Retype the data exactly, so that every line matches the original.

Start of Block

(** All fragments, each once, in any order. *)
Lemma deliver_whole L :
  NoDup L -> (forall id i, (id, i) ∈ L <-> exists data, msgs !! id = Some data /\ (i < nfrag data)%nat) ->
  exists ms, receive_all (S (length L)) None (event_datagram msgs <$> L) = (ms, Some ∅) /\
    ms ≡ₚ (map_to_list msgs).*2.
Proof using Hmsgs.
  intros Hnd Hall.
  assert (forall id data, msgs !! id = Some data -> seen L id (nfrag data) = seq 0 (nfrag data)) as Hseen.
  { intros id data Hm. apply seen_full. intros i Hi. apply Hall. by exists data. }
  destruct (deliver_events msgs Hmsgs L [] ∅ tracked_nil) as (ms & r' & Hd & Ht & Hp); [done| |].
  { apply Forall_forall. intros [id i] Hin. by apply Hall. }
  exists ms. assert (r' = ∅) as ->.
  { apply map_eq. intros id. rewrite (Ht id), lookup_empty. unfold partial_of.
    destruct (msgs !! id) as [data|] eqn:Hm; [|done]. cbn [mbind option_bind app].
    rewrite (Hseen id data Hm), length_seq, bool_decide_eq_true_2; [done|by right]. }
  split.
  - pose proof (receive_all_deliver (event_datagram msgs <$> L) (S (length L)) ∅) as Hr.
    rewrite Hd in Hr. rewrite length_fmap in Hr. rewrite <- Hr by lia. reflexivity.
  - rewrite completed_nil, app_nil_r in Hp. rewrite Hp. simpl app. unfold completed.
    rewrite (filter_ext_in _ (fun _ => True)); [by rewrite filter_true|].
    intros [id data] Hin%elem_of_map_to_list. split; [done|]. intros _. unfold complete. cbn [fst snd].
    by rewrite (Hseen id data Hin), length_seq.
Qed.
End Whole.

(** ** Properties *)

(** C17. Whatever the network does to the order of the datagrams of any number
    of fragmented messages with different ids, receiving until they are used
    up yields every message exactly once and intact, and leaves no partial
    message behind. *)
Theorem fragments_any_order msgs (arrivals : list (Z * nat)) :
  (forall id data, msgs !! id = Some data -> 0 <= id < 2 ^ 32 /\ fragmentable data) ->
  NoDup arrivals ->
  (forall id i, (id, i) ∈ arrivals <-> exists data, msgs !! id = Some data /\ (i < nfrag data)%nat) ->
  exists ms, receive_all (S (length arrivals)) None (event_datagram msgs <$> arrivals) = (ms, Some ∅) /\
    ms ≡ₚ (map_to_list msgs).*2.
Proof. intros Hmsgs. by apply deliver_whole. Qed.

Lemma nfrag_991 : nfrag (replicate 991 1) = 2%nat.
Proof. vm_compute. reflexivity. Qed.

End of Block

* [Exercise answer]
(** All fragments, each once, in any order. *)
Lemma deliver_whole L :
  NoDup L -> (forall id i, (id, i) ∈ L <-> exists data, msgs !! id = Some data /\ (i < nfrag data)%nat) ->
  exists ms, receive_all (S (length L)) None (event_datagram msgs <$> L) = (ms, Some ∅) /\
    ms ≡ₚ (map_to_list msgs).*2.
Proof using Hmsgs.
  intros Hnd Hall.
  assert (forall id data, msgs !! id = Some data -> seen L id (nfrag data) = seq 0 (nfrag data)) as Hseen.
  { intros id data Hm. apply seen_full. intros i Hi. apply Hall. by exists data. }
  destruct (deliver_events msgs Hmsgs L [] ∅ tracked_nil) as (ms & r' & Hd & Ht & Hp); [done| |].
  { apply Forall_forall. intros [id i] Hin. by apply Hall. }
  exists ms. assert (r' = ∅) as ->.
  { apply map_eq. intros id. rewrite (Ht id), lookup_empty. unfold partial_of.
    destruct (msgs !! id) as [data|] eqn:Hm; [|done]. cbn [mbind option_bind app].
    rewrite (Hseen id data Hm), length_seq, bool_decide_eq_true_2; [done|by right]. }
  split.
  - pose proof (receive_all_deliver (event_datagram msgs <$> L) (S (length L)) ∅) as Hr.
    rewrite Hd in Hr. rewrite length_fmap in Hr. rewrite <- Hr by lia. reflexivity.
  - rewrite completed_nil, app_nil_r in Hp. rewrite Hp. simpl app. unfold completed.
    rewrite (filter_ext_in _ (fun _ => True)); [by rewrite filter_true|].
    intros [id data] Hin%elem_of_map_to_list. split; [done|]. intros _. unfold complete. cbn [fst snd].
    by rewrite (Hseen id data Hin), length_seq.
Qed.
End Whole.

(** ** Properties *)

(** C17. Whatever the network does to the order of the datagrams of any number
    of fragmented messages with different ids, receiving until they are used
    up yields every message exactly once and intact, and leaves no partial
    message behind. *)
Theorem fragments_any_order msgs (arrivals : list (Z * nat)) :
  (forall id data, msgs !! id = Some data -> 0 <= id < 2 ^ 32 /\ fragmentable data) ->
  NoDup arrivals ->
  (forall id i, (id, i) ∈ arrivals <-> exists data, msgs !! id = Some data /\ (i < nfrag data)%nat) ->
  exists ms, receive_all (S (length arrivals)) None (event_datagram msgs <$> arrivals) = (ms, Some ∅) /\
    ms ≡ₚ (map_to_list msgs).*2.
Proof. intros Hmsgs. by apply deliver_whole. Qed.

Lemma nfrag_991 : nfrag (replicate 991 1) = 2%nat.
Proof. vm_compute. reflexivity. Qed.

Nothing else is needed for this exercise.